Principles and Applications of Modern
DNA Sequencing

EEEB GU4055

Session 10: Genome Assembly


Today's topics



1. Continued: long read technologies.

2. New: Genome assembly

3. Assignment: Kmers and graphs

Review of course topics

1. Intro to Jupyter/Python and history of genomics.
2. Python bootcamp I and genome structure.
3. Python bootcamp II and genome annotation.
4. Scientific Python and Homology.
5. Scientific Python and APIs/BLAST.
6. Recombination and Meiosis.
7. Inheritance and pedigrees.
8. Intro to Illumina and read mapping.
9. Intro to long-read technologies and read mapping.
10. Intro to Genome Assembly: Kmers and graphs
11. Genome Assembly: Hands-on.
12. The Coalescent and Genetic Diversity.
13. Phylogenetics and Phylogenomics.
14. Phylogenomics Continued and Midterm Review.

Where we left off: API queries


  # search term
  term = "FOXP2[GENE] AND Mammalia[ORGN] AND phylogenetic study[PROP]"

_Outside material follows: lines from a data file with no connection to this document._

Lemma sim_run_step g now e es c t :
  apart now (when e) → sim_run g now (e :: es) c t →
  (gateway_step g c e).1 = (reference_step g t e).1 ∧ sim_run g (when e) es (gateway_step g c e).2 (reference_step g t e).2.
Proof.
  intros Ha [Hr [Hp Hrun]]. destruct c as [h st], t as [m seen]. cbn [fst snd sessions_ named] in *. unfold sim_run.
  assert (0 < Microsecond) as Hm by done.
  replace (2 * length (e :: es))%nat with (S (S (2 * length es))) in Hr by (simpl; lia).
  destruct e as [n s|ck refresh w r|n sid|n]; cbn [gateway_step when] in *.
  - destruct (alloc h s) as [l h'] eqn:Hal. split; [done|]. split; [|done]. simpl in Hp. destruct Hp as [Hf He].
    eapply signin_related; [done| |done..]. eapply related_less; [|done]. lia.
  - destruct (proxy_related _ _ _ _ _ _ _ _ _ _ _ Ha Hr Hp) as (h' & st' & Heq & Hr'). rewrite Heq.
    unfold reference_step in *. cbn [sessions_ named names] in *. destruct (reference_proxy g ck refresh m w r) as [v m'].
    split; [done|]. split; [|done]. cbn [fst snd sessions_ named] in *. by rewrite union_empty_l_L.
  - split; [done|]. split; [|done]. simpl. apply delete_related; [|set_solver].
    apply (related_less _ (S (S (2 * length es)))); [lia|]. destruct Hr as [Hok Hv Hn Hi]. split; [done| | |done].
    + eapply covers_later; [|done]. unfold apart in Ha. lia.
    + intros x Hx. apply Hn. set_solver.
  - split; [done|]. split; [|done]. simpl in *. rewrite union_empty_l_L.
    apply (related_less _ (S (S (2 * length es)))); [lia|]. destruct Hr as [Hok Hv Hn Hi].
    destruct (sv_Sweep encodes idle_ absolute_ _ n h st Hok) as [Hok' Hv']. split; [done| | |done].
    + eapply covers_drop; [exact Hv'|]. eapply covers_later; [|done]. unfold apart in Ha. lia.
    + intros x Hx. destruct (Hn x Hx) as [? ?]. split; [done|]. by apply unknown_Sweep.
Qed.

(** A gateway over a store that starts with nothing in it answers as the
    reference gateway. *)
Lemma gateway_refines (g : Gateway) (es : list event) (h : heap) (s0 : St) :
  ok (2 * length es) h s0 → (∀ x, view h s0 x = None ∧ unknown s0 x) →
  StronglySorted apart (map when es) → proper_run g state0 es →
  answers (gateway_step g) (h, s0) es = answers (reference_step g) state0 es.
Proof.
  intros Hok Hnew Hs Hp. destruct es as [|e es]; [done|]. set (now := when e - Microsecond).
  apply (simulation when apart _ _ (sim_run g)) with now; [intros; by apply (sim_run_step g now0)| |].
  - by apply sorted_from_before.
  - split; [|done]. split; [done| | |done].
    + intros x. simpl. destruct (Hnew x) as [-> _]. intros s. by rewrite lookup_empty.
    + intros x _. simpl. split; [by rewrite lookup_empty|apply Hnew].
Qed.

End simulation.
End reference.

(** * The two stores behind the gateway *)

Section stores.
Import pg pgstore.
Context `{AeadLaws, DriverLaws, !DriverGrain, SnapshotCodec}.
(* ===== verification/Tiering.v ===== *)
(** Plan-based feature gating (package [tiering]): the plan registry
    (src/tiering/plan.go), the route gate (gate.go), the policy cells
    (policy.go) and the cached policy service (policy_service.go) against the
    interface of its repository. *)

From S2P Require Import Prelude GoText GoJson CtxUtil Http ApiError.

Module tiering.

(** * plan.go *)

(** [tiering/plan.go:45-45] *)
Definition PlanFreemium : string := "freemium".
(** [tiering/plan.go:46-46] *)
Definition PlanPro : string := "pro".
(** [tiering/plan.go:47-47] *)
Definition PlanEnterprise : string := "enterprise".

(** [tiering/plan.go: PlanRegistry] *)
Record PlanRegistry := { plans : list string; index : gmap string nat }.

Definition add_plan (r : PlanRegistry) (p : string) : PlanRegistry :=
  match index r !! p with
  | Some _ => r
  | None => {| plans := plans r ++ [p]; index := <[p := length (plans r)]> (index r) |}
  end.

(** [tiering/plan.go: NewPlanRegistry] *)
Definition NewPlanRegistry (ps : list string) : PlanRegistry :=
  fold_left add_plan ps {| plans := []; index := ∅ |}.

(** [tiering/plan.go: DefaultRegistry] *)
Definition DefaultRegistry : PlanRegistry := NewPlanRegistry [PlanFreemium; PlanPro; PlanEnterprise].

(** [tiering/plan.go: PlanRegistry.Plans] *)
Definition Plans (r : PlanRegistry) : list string := plans r.

(** [tiering/plan.go: PlanRegistry.Lowest] *)
Definition Lowest (r : PlanRegistry) : string :=
  match plans r with [] => "" | p :: _ => p end.
(** The answer, if the event gives one, with the key of its request. *)
Definition step (s : state) (e : event) : option (string * verdict) * state :=
  match e with
  | Enter i now w r =>
      let '(k, anonymous) := key_of (cfg (rl s)) r in
      let '(lim, rl') := limiter_ (rl s) now k anonymous in
      match lim with
      | None => (Some (k, Reply (writeRateLimited w (IdleTTL (cfg (rl s))))), {| rl := rl'; flight := flight s |})
      | Some l => (None, {| rl := rl'; flight := <[i := (l, w, r)]> (flight s) |})
      end
  | Spend i now =>
      match flight s !! i with
      | None => (None, s)
      | Some (l, w, r) =>
          let '(v, rl') := reserve (rl s) now l w r in
          (Some ((key_of (cfg (rl s)) r).1, v), {| rl := rl'; flight := delete i (flight s) |})
      end
  | Evict cutoff => (None, {| rl := evictIdle (rl s) cutoff; flight := flight s |})
  end.

(** The answers to the requests of key [k]. *)
Fixpoint served (k : string) (s : state) (es : list event) : list verdict :=
  match es with
  | [] => []
  | e :: es =>
      match step s e with
      | (Some (k', v), s') => if String.eqb k' k then v :: served k s' es else served k s' es
      | (None, s') => served k s' es
      end
  end.

(** The events that are left when no other caller is there. *)
Definition concerns (c : KeyedRateLimiterConfig) (k : string) (e : event) : bool :=
  match e with Enter _ _ _ r => String.eqb (key_of c r).1 k | _ => true end.

Definition entered (e : event) : option N := match e with Enter i _ _ _ => Some i | _ => None end.
(* ===== verification/SocrateHttp.v ===== *)
(** The requests of the Socrate client (src/socrate/client.go, bff.go): the
    client's state, the low-level senders with the credential each of them
    attaches, the resolution of the application id and the service token as
    operations that send requests, in a state and error monad over the client,
    the requests sent so far and the response bodies still open. *)

From S2P Require Import Prelude GoText GoUrl GoJson CtxUtil Http BffMisc SocrateToken Pep SocrateService.

(** A request as it is handed to the HTTP client. *)
Record HttpRequest := { hr_Method : string; hr_URL : string; hr_Header : Header; hr_Body : string }.

(** A parsed URL: its host and port, and the rest. *)
Record URL := { u_Scheme : string; u_Host : string; u_Tail : string }.

(** [url.Parse] and [URL.String]. *)
Class UrlLib := { url_Parse : string → option URL; url_String : URL → string }.

(** The network and the clock: what is answered may depend on everything sent
    before; a clock reading is numbered. *)
Class Network := { serve : list HttpRequest → HttpRequest → socrate.http_answer; clock : nat → Time }.

Module client.
Import socrate.

(** * Construction *)

(** [socrate/client.go: Client]
    [tokens] holds the secret and the token caches. *)
Record Client := {
  baseURL : string;
  adminBaseURL : string;
  clientID : string;
  resolvedAppID : string;
  httpTimeout : Duration;
  tokens : service.Client;
}.

Definition clientSecret (c : Client) : string := service.clientSecret (tokens c).

(** [socrate/client.go: ClientConfig] *)
Record ClientConfig := {
  cfg_BaseURL : string;
  cfg_AdminBaseURL : string;
  cfg_ClientID : string;
  cfg_ClientSecret : string;
  cfg_AppID : string;
  cfg_Timeout : Duration;
}.

Definition all_digits (s : string) : bool := all_bytes (λ b, (48 <=? b) && (b <=? 57)) s.

(** [URL.Hostname]: the host without a port, and without the brackets of an
    IPv6 address. *)
Definition url_Hostname (u : URL) : string :=
  let host := u_Host u in
  let host := match last_index_byte ":" host with
              | Some i => if all_digits (String.substring (i + 1) (String.length host - i - 1) host)
                          then String.substring 0 i host else host
              | None => host
              end in
  let n := String.length host in
  match host with
  | String c _ =>
      if Ascii.eqb c "[" && match last_index_byte "]" host with Some i => (i =? n - 1)%nat | None => false end
      then String.substring 1 (n - 2) host else host
  | EmptyString => host
  end.

(** [socrate/client.go: NewClient] *)
Definition NewClient `{UrlLib} (cfg : ClientConfig) : result goerr Client :=
  if String.eqb (cfg_BaseURL cfg) "" then Err (EMsg "socrate: base URL is required")
  else if String.eqb (cfg_ClientID cfg) "" then Err (EMsg "socrate: client ID is required")
  else
    let timeout := if cfg_Timeout cfg =? 0 then 30 * Second else cfg_Timeout cfg in
    let admin :=
      if String.eqb (cfg_AdminBaseURL cfg) "" then
        match url_Parse (cfg_BaseURL cfg) with
        | Some u => url_String {| u_Scheme := u_Scheme u; u_Host := url_Hostname u +:+ ":8081"; u_Tail := u_Tail u |}
        | None => cfg_BaseURL cfg
        end
      else cfg_AdminBaseURL cfg in
    Ok {| baseURL := cfg_BaseURL cfg; adminBaseURL := admin; clientID := cfg_ClientID cfg;
          resolvedAppID := cfg_AppID cfg; httpTimeout := timeout;
          tokens := {| service.clientSecret := cfg_ClientSecret cfg; service.svcToken := "";
                       service.svcTokenExpiry := 0; service.scoped := None; service.entries := ∅;
                       service.scopedTick := 0 |} |}.

(** [socrate/client.go: WithJWT] *)
Definition WithJWT (ctx : ctxutil.context) (jwt : string) : ctxutil.context := ctxutil.WithRawJWT ctx jwt.

(** * The monad *)

(** The client, the requests sent, the number of response bodies not yet
    closed, and the number of clock readings. *)
Record St := { cl : Client; sent : list HttpRequest; opened : Z; ticks : nat }.

Definition M (A : Type) : Type := St → result goerr A * St.

#[global] Instance M_ret : MRet M := λ A x st, (Ok x, st).
#[global] Instance M_bind : MBind M := λ A B f m st,
  match m st with
  | (Ok x, st') => f x st'
  | (Err e, st') => (Err e, st')
  end.

Definition fail {A} (e : goerr) : M A := λ st, (Err e, st).

(** [fmt.Errorf("label: %w", err)]. *)
Definition wrap {A} (label : string) (m : M A) : M A := λ st,
  match m st with
  | (Err e, st') => (Err (EWrap label e), st')
  | ok => ok
  end.

(** An action given by its effect. *)
Definition act {A} (f : St → result goerr A * St) : M A := f.

Definition self : M Client := λ st, (Ok (cl st), st).
Definition set_client (c : Client) : M unit := λ st,
  (Ok tt, {| cl := c; sent := sent st; opened := opened st; ticks := ticks st |}).

(** Close a response body. *)
Definition closed (st : St) : St :=
  {| cl := cl st; sent := sent st; opened := opened st - 1; ticks := ticks st |}.

Section senders.
Context `{UrlLib, Network, service.IPLib}.

Definition time_Now : M Time := λ st,
  (Ok (clock (ticks st)), {| cl := cl st; sent := sent st; opened := opened st; ticks := S (ticks st) |}).

(** [http.NewRequestWithContext]: fails on a URL that does not parse. *)
Definition NewRequest (method url body : string) : M HttpRequest :=
  match url_Parse url with
  | Some _ => mret {| hr_Method := method; hr_URL := url; hr_Header := ∅; hr_Body := body |}
  | None => fail (EMsg "invalid URL")
  end.

Definition with_headers (h : Header) (r : HttpRequest) : HttpRequest :=
  {| hr_Method := hr_Method r; hr_URL := hr_URL r; hr_Header := h; hr_Body := hr_Body r |}.

(** [httpClient.Do]: a response comes with an open body. *)
Definition Do (r : HttpRequest) : M http_answer := λ st,
  let st' := {| cl := cl st; sent := sent st ++ [r]; opened := opened st; ticks := ticks st |} in
  match serve (sent st) r with
  | TransportError => (Err (EMsg "transport"), st')
  | a => (Ok a, {| cl := cl st'; sent := sent st'; opened := opened st + 1; ticks := ticks st' |})
  end.

(** [socrate/client.go: readBody]
    The body is closed whatever happens. *)
Definition read_body (resp : http_answer) : M string := λ st,
  (match readBody resp with Some b => Ok b | None => Err (EMsg "read") end, closed st).

(** [json.Unmarshal(b, &out)], an error wrapped with [label]. *)
Definition unmarshal_as {A} (label : string) (dec : A → json → option A) (zero : A) (b : string) : M A :=
  match unmarshal dec zero b with
  | Some x => mret x
  | None => fail (EWrap label (EMsg "json"))
  end.

(** [fmt.Errorf("label HTTP %d: %s", resp.StatusCode, b)]. *)
Definition http_fail {A} (label : string) (resp : http_answer) (b : string) : M A :=
  fail (EMsg (label +:+ " HTTP " +:+ itoa (status_of resp) +:+ ": " +:+ b)).

(** [socrate/helpers.go: decodeJSON]
    Into a value of type [A]. *)
Definition decode_json {A} (resp : http_answer) (label : string) (dec : A → json → option A) (zero : A)
    (okCodes : list Z) : M A := λ st,
  (service.decodeJSON resp label zero (Some (unmarshal dec zero)) okCodes, closed st).

(** The same call with a nil destination. *)
Definition decode_nothing (resp : http_answer) (label : string) (okCodes : list Z) : M unit := λ st,
  (service.decodeJSON resp label tt None okCodes, closed st).

(** * Senders *)

(** A JSON request body: none, or a value to marshal, [None] when it cannot be
    marshalled. *)
Inductive body := NoBody | Json (v : option json).

Definition marshal (b : body) : M string :=
  match b with
  | NoBody => mret ""
  | Json (Some v) => mret (json_encode v)
  | Json None => fail (EMsg "json: unsupported value")
  end.

(** [socrate/client.go: Client.doHTTP] *)
Definition doHTTP (ctx : ctxutil.context) (token method fullURL : string) (b : body) : M http_answer :=
  text ← wrap "marshal request body" (marshal b);
  req ← wrap "create request" (NewRequest method fullURL text);
  let h := header_Set (hr_Header req) "Authorization" ("Bearer " +:+ token) in
  let h := header_Set h "Content-Type" "application/json" in
  Do (with_headers (service.setCorrelationID ctx h) req).

(** [socrate/client.go: Client.oauthURL] *)
Definition oauthURL (path : string) : M string := c ← self; mret (baseURL c +:+ path).
(** [socrate/client.go: Client.adminURL] *)
Definition adminURL (path : string) : M string := c ← self; mret (adminBaseURL c +:+ path).

Definition no_jwt : goerr := EMsg "socrate: no JWT in context".

(** [socrate/client.go: Client.doWithJWT] *)
Definition doWithJWT (ctx : ctxutil.context) (method fullURL : string) (b : body) : M http_answer :=
  let jwt := ctxutil.GetRawJWT ctx in
  if String.eqb jwt "" then fail no_jwt else doHTTP ctx jwt method fullURL b.

(** [socrate/client.go: Client.exchangeClientCredentials]
    The form, the request and the answer; see [service.exchangeClientCredentials]
    for what is made of the answer. *)
Definition credentials_form (c : Client) (scope : string) : Values :=
  let data := values_of [("grant_type", "client_credentials"); ("client_id", clientID c);
                         ("client_secret", clientSecret c)] in
  if negb (String.eqb scope "") then values_Set data "scope" scope else data.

  # make a request to esearch 
  res = requests.get(
      url="https://eutils.ncbi.nlm.nih.gov/entrez/eutils/esearch.fcgi", 
      params={
          "db": "nucleotide",
          "term": term,
          "sort": "Organism Name",
          "retmode": "text",
          "retmax": "20",
          "tool": "genomics-course", 
          "email": "student@columbia.edu",
      },
  )
                    

Where we left off: API queries


  # the request object generates a URL to query the API
  print(res.url)
                    

  'https://eutils.ncbi.nlm.nih.gov/entrez/eutils/esearch.fcgi?db=nucleotide&term=FOXP2%5BORGN%5D+Mammalia&sort=Organism+Name&retmode=text&retmax=20&tool=genomics-course&email=student%40columbia.edu'
                    

Where we left off: API queries


  # search term
  term = "SARS-CoV-2[ORGN] complete genome"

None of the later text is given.